Once a method has been developed for analyzing the chemicals, scientists get something that is analogous to a fingerprint at a crime scene. It is now possible to detect thousands of chemicals in a sample, each leaving its unique fingerprint. But like in the crime lab, they may not know the identity of the chemicals leaving many of the fingerprints, and especially not which ones belong to the criminals.
They turn to catalogs with the "fingerprints" of thousands of known chemicals. In this way, any "known unknowns" - that is, chemicals which are documented in literature but that weren't specifically expected in the water - can be given a name. It may even be possible once the chemical is known to quantify it (this is tech-speak for determining the concentration, and important piece of data because the dose makes the poison). And there may be information on whether there are known hazards associated with the chemical, or chemists can use computers to see if the chemical looks like others known to be hazardous. So that's a bit like finding the fingerprint of a criminal with a record, and checking out its rap sheet.

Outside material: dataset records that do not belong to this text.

(** With "scripts": "lint-staged" has_script finds a lint script. *)
Lemma string_scripts_run :
  has_script (mkShelf manifest_string) (u "/work") (u "lint") = true.
Proof.
  refine (eq_trans
    (proj1 (has_script_loose_shapes (mkShelf manifest_string) (u "/work")
              manifest_string [(u "scripts", JStr (u "lint-staged"))]
              (u "lint") _ _ _)
           (u "lint-staged") _ _) _).
  - vm_compute. reflexivity.
  - vm_compute. reflexivity.
  - vm_compute. reflexivity.
  - reflexivity.
  - discriminate.
  - vm_compute. reflexivity.
Defined.

Example array_scripts_run :
  has_script (mkShelf manifest_array) (u "/work") (u "test") = true
  /\ has_script (mkShelf manifest_array) (u "/work") (u "typecheck") = false.
Proof. vm_compute. split; reflexivity. Qed.

(** A run with all three stages has four children. *)
Lemma four_children_run :
  List.length (calls (snd (main (boot handler_changed)))) <= 4.
Proof.
  refine (proj1 (run_starts_at_most_four handler_changed (u "/work")
                   (fst (main (boot handler_changed)))
                   (snd (main (boot handler_changed))) _ _)).
  - vm_compute. reflexivity.
  - vm_compute. reflexivity.
Defined.

(** The lint script times out: the run ends with that call. *)
Lemma timeout_ends_run :
  fst (main (boot lint_times_out)) = inl TimeoutExpired.
Proof.
  refine (proj1 (proj2
    (raise_stops_the_run lint_times_out
       (fst (main (boot lint_times_out))) (snd (main (boot lint_times_out)))
       [mkCall git_diff_cmd (u "/work") 30
               (inr (mkCompleted 0 (u "src/App.tsx" ++ [10%N]) []))]
       []
       (mkCall npm_lint (u "/work") 900 (inl TimeoutExpired))
       TimeoutExpired _ _ _))).
  - vm_compute. reflexivity.
  - vm_compute. reflexivity.
  - reflexivity.
Defined.

(** The commands of a run with failing tests. *)
Lemma known_commands_run :
  exists pm, In pm managers
             /\ forall c, In c (calls (snd (main (boot handler_changed)))) ->
                          c_cmd c = git_diff_cmd \/ In (c_cmd c) (stage_cmds pm).
Proof.
  refine (only_known_commands handler_changed
            (fst (main (boot handler_changed))) _ _).
  vm_compute. reflexivity.
Defined.

(** Lint fails with 3 problems; typecheck runs all the same. *)
Lemma typecheck_after_failed_lint :
  stage_ran Typecheck (calls (snd (main (boot lint_three_problems)))) = true.
Proof.
  refine (typecheck_always_runs lint_three_problems (u "/work")
            (mkCompleted 0 (u "README.md" ++ [10%N]) []) lint_three_problems
            block (snd (main (boot lint_three_problems))) _ _ _ _ _ _).
  - vm_compute. reflexivity.
  - vm_compute. reflexivity.
  - vm_compute. reflexivity.
  - vm_compute. reflexivity.
  - vm_compute. discriminate.
  - vm_compute. reflexivity.
Defined.

(** A lint script that writes 3000 characters and a failing typecheck:
    the hook makes 6 prints, the longest of 2002 characters, 2106
    characters in all. *)
Lemma verbose_lint_run :
  List.length (stream_text (printed (snd (main (boot verbose_lint)))))
  <= 61 + 3 * 2022.
Proof.
  refine (proj2 (proj2
    (report_is_bounded verbose_lint (fst (main (boot verbose_lint))) _ _))).
  vm_compute. reflexivity.
Defined.

Example verbose_lint_lines :
  List.map (@List.length char) (printed (snd (main (boot verbose_lint))))
  = [26; 13; 2002; 18; 8; 33]
  /\ List.length (stream_text (printed (snd (main (boot verbose_lint))))) = 2106.
Proof. vm_compute. split; reflexivity. Qed.

(** A project directory given as /work/ : the children run in /work. *)
Lemma trailing_slash_run :
  Forall (fun c => c_cwd c = u "/work") (calls (snd (main (boot slash_dir)))).
Proof.
  apply Forall_forall.
  refine (proj2 (project_dir_from_environment slash_dir) (u "/")
                (fst (main (boot slash_dir))) (snd (main (boot slash_dir))) _ _).
  - reflexivity.
  - vm_compute. reflexivity.
Defined.

Example trailing_slash_commands :
  List.map c_cmd (calls (snd (main (boot slash_dir))))
  = [git_diff_cmd; npm_lint; npm_typecheck].
Proof. vm_compute. reflexivity. Qed.

(** With an error stream that cannot be written, a failed lint stage ends
    the hook with the exception of the first print, not with status 2. *)
Example muted_run :
  existsb failed (calls (snd (hook (mute lint_three_problems)))) = true
  /\ fst (hook (mute lint_three_problems)) = Uncaught OSError
  /\ printed (snd (hook (mute lint_three_problems))) = [].
Proof. vm_compute. repeat split. Qed.

End MoreRuns.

That still leaves the unknown unknowns. These are the chemicals that are not adequately documented in literature, not found in the databases that could help identify what is leaving that fingerprint. The crime analogy holds: just because we don't have a rap sheet doesn't mean we aren't looking at a previously unknown criminal. Scientists may need representatives from industry to provide samples from their facilities, or share proprietary analytical methods developed for manufacturing or quality control. Identifying degradation products unknown even to the industry is even more difficult.
But the tools are getting better all the time, so you can expect to hear more on this topic. One thing was clear at the conference in Berlin: the European regulatory authorities are poised to act if they do not see the chemical industry take up the proposed methods for identifying chemicals of concern based on their knowledge of their products - before they can become contaminants of concern. What a great opportunity for meeting commitments to sustainability and avoiding the burden of regulation.